Gabriel shook his head and laughed. “Like it’s rude to summon a soul from the Netherworld?” They’d been “talking shop” for the last half hour. She seemed to love to discuss this topic, probably because this was the first time she’d ever been able to talk to someone who understood. “I don’t think the ghosts care much one way or another.”
She frowned at him. “Then clearly you haven’t dealt with many ghosts.”
He gave her a look. “I’m essentially what amounts to the grim reaper of the fae, Aislinn, I see them nearly every night. Most souls go with me, though. I don’t leave many behind.”
“What about the old woman who wanders the square when the moon is waning? Why did you leave her behind?”
“I can’t make them go if they don’t want to. Her name was Greta. She died during the waning moon and lived near the square. The night we came to collect her, she refused to leave her husband, but he has since moved away. She’s searching for him.”
“Did you ever go back and try to get her to come with you later?”
He sighed patiently. “I visit her at least once every couple of weeks. She always refuses to pass over. Believe me, I’m giving her many opportunities. Eventually, when she’s ready, she’ll join the hunt. Until then, she’s not hurting anyone.”

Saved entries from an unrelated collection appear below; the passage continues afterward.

(** C10. An owner object whose [Name] is the empty string yields
    ["Unknown"], in the handler and in the development server alike: the
    default is chosen by falsiness. *)
Theorem empty_owner_name_is_Unknown (host : Host) (id : option string)
    (amount : option Number) (closeDate sent stage : option string) :
  field "Opportunity Owner"
    (Salesforce.transformRecord host
       (Build_RawRecord id amount closeDate sent stage (Some {| Name := Some "" |})))
  = Some "Unknown"
  /\ field "Opportunity Owner"
    (Server.transformRecord host
       (Build_RawRecord id amount closeDate sent stage (Some {| Name := Some "" |})))
  = Some "Unknown"
  /\ field "Opportunity Owner"
    (Salesforce.transformRecord host
       (Build_RawRecord id amount closeDate sent stage (Some {| Name := Some "Ada Lovelace" |})))
  = Some "Ada Lovelace".
Proof. repeat split; reflexivity. Qed.

End TransformationShape.

(** ** Pagination *)

Lemma truthy_Some_inv (v : option string) (s : string) :
  JS.truthy v = Some s -> v = Some s /\ s <> "".
Proof.
  destruct v as [t|]; simpl; [|discriminate].
  destruct (String.eqb_spec t ""); [discriminate|].
  intros [= ->]. now split.
Qed.

Lemma truthy_nonempty (s : string) : s <> "" -> JS.truthy (Some s) = Some s.
Proof.
  intros Hs. simpl. destruct (String.eqb_spec s ""); [contradiction|reflexivity].
Qed.

Lemma append_nonempty (a b : string) : a <> "" -> (a ++ b)%string <> "".
Proof. destruct a; [contradiction|discriminate]. Qed.

Section Pagination.
Context {P : Platform}.
Variable remote : Remote.
Variable accessToken : JS.Value.
Variable instanceUrl : string.
Hypothesis instanceUrl_nonempty : instanceUrl <> "".

Local Abbreviation loop fuel := (Salesforce.paginate fuel remote accessToken instanceUrl).
Local Abbreviation request := (Salesforce.pageRequest accessToken).

(** What the loop reads off a successful page. *)
Lemma successful_inv (r : Response) :
  successful r = true ->
  ok r = true /\ exists j rs,
    body r = Parsed j
    /\ get_records j = ret rs
    /\ page_records r = match rs with Some l => l | None => [] end
    /\ get_nextRecordsUrl j = ret (page_nextRecordsUrl r).
Proof.
  unfold successful, readable, page_records, page_nextRecordsUrl.
  destruct (ok r); [|discriminate].
  destruct (body r) as [[o|items|]|m]; try discriminate; intros _;
    (split; [reflexivity|]); eexists _, _; repeat split; reflexivity.
Qed.

Lemma continuing_inv (r : Response) :
  continuing r = true ->
  successful r = true /\ exists path, JS.truthy (page_nextRecordsUrl r) = Some path.
Proof.
  unfold continuing. destruct (successful r); [|discriminate].
  destruct (JS.truthy (page_nextRecordsUrl r)) as [path|]; [|discriminate].
  intros _. split; [reflexivity|]. now exists path.
Qed.

Lemma final_inv (r : Response) :
  final r = true ->
  successful r = true /\ JS.truthy (page_nextRecordsUrl r) = None.
Proof.
  unfold final. destruct (successful r); [|discriminate].
  destruct (JS.truthy (page_nextRecordsUrl r)); [discriminate|]. now split.
Qed.

Lemma paginate_null (fuel : nat) (acc : list RawRecord) (log : list Request) :
  loop fuel None acc log = (Returned acc, log).
Proof. destruct fuel; reflexivity. Qed.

“What about the hobgoblin boy who wanders the alleys in the
ceantar láir
? He’s so sad and confused.”
“He was murdered. It was very violent. He thinks he’s still alive and won’t listen to reason.”
She pursed her lips and folded her arms over her chest. “He wails every night. He’s miserable and always refuses to talk to me even though I’ve snuck out of the Rose several times to go to him because his pull is so strong.”
“Sometimes they need time to figure things out. Eventually he’ll come to understand that he’s dead and better off leaving this place and moving on. You can’t rush it, though. They do it in their own time. Sometimes they stay behind because they’re not ready to say good-bye to a loved one yet, or sometimes they feel like they have a job they need to do before they pass over. I don’t forget about them, Aislinn, not any of them. I can’t. They pull at me, every single soul that doesn’t cross over. It’s a part of being the Lord of the Wild Hunt.”
“Did you ever find his killer?”
The other job of the Wild Hunt was to mete out punishment to murderers. The hunt hounds sniffed out fae who had killed innocents in cold blood. The Wild Hunt swept the souls of those fae from their bodies so they wouldn’t be left to endanger others. The justice was swift, clean, and never misplaced. Because the punishment was sanctioned by Danu and the gods, murder was a rare crime in Piefferburg. The only fae exempt from the Wild Hunt were those who killed in self-defense, in legitimate euthanasia . . . and the royals.
The royals and those under their orders could literally get away with murder.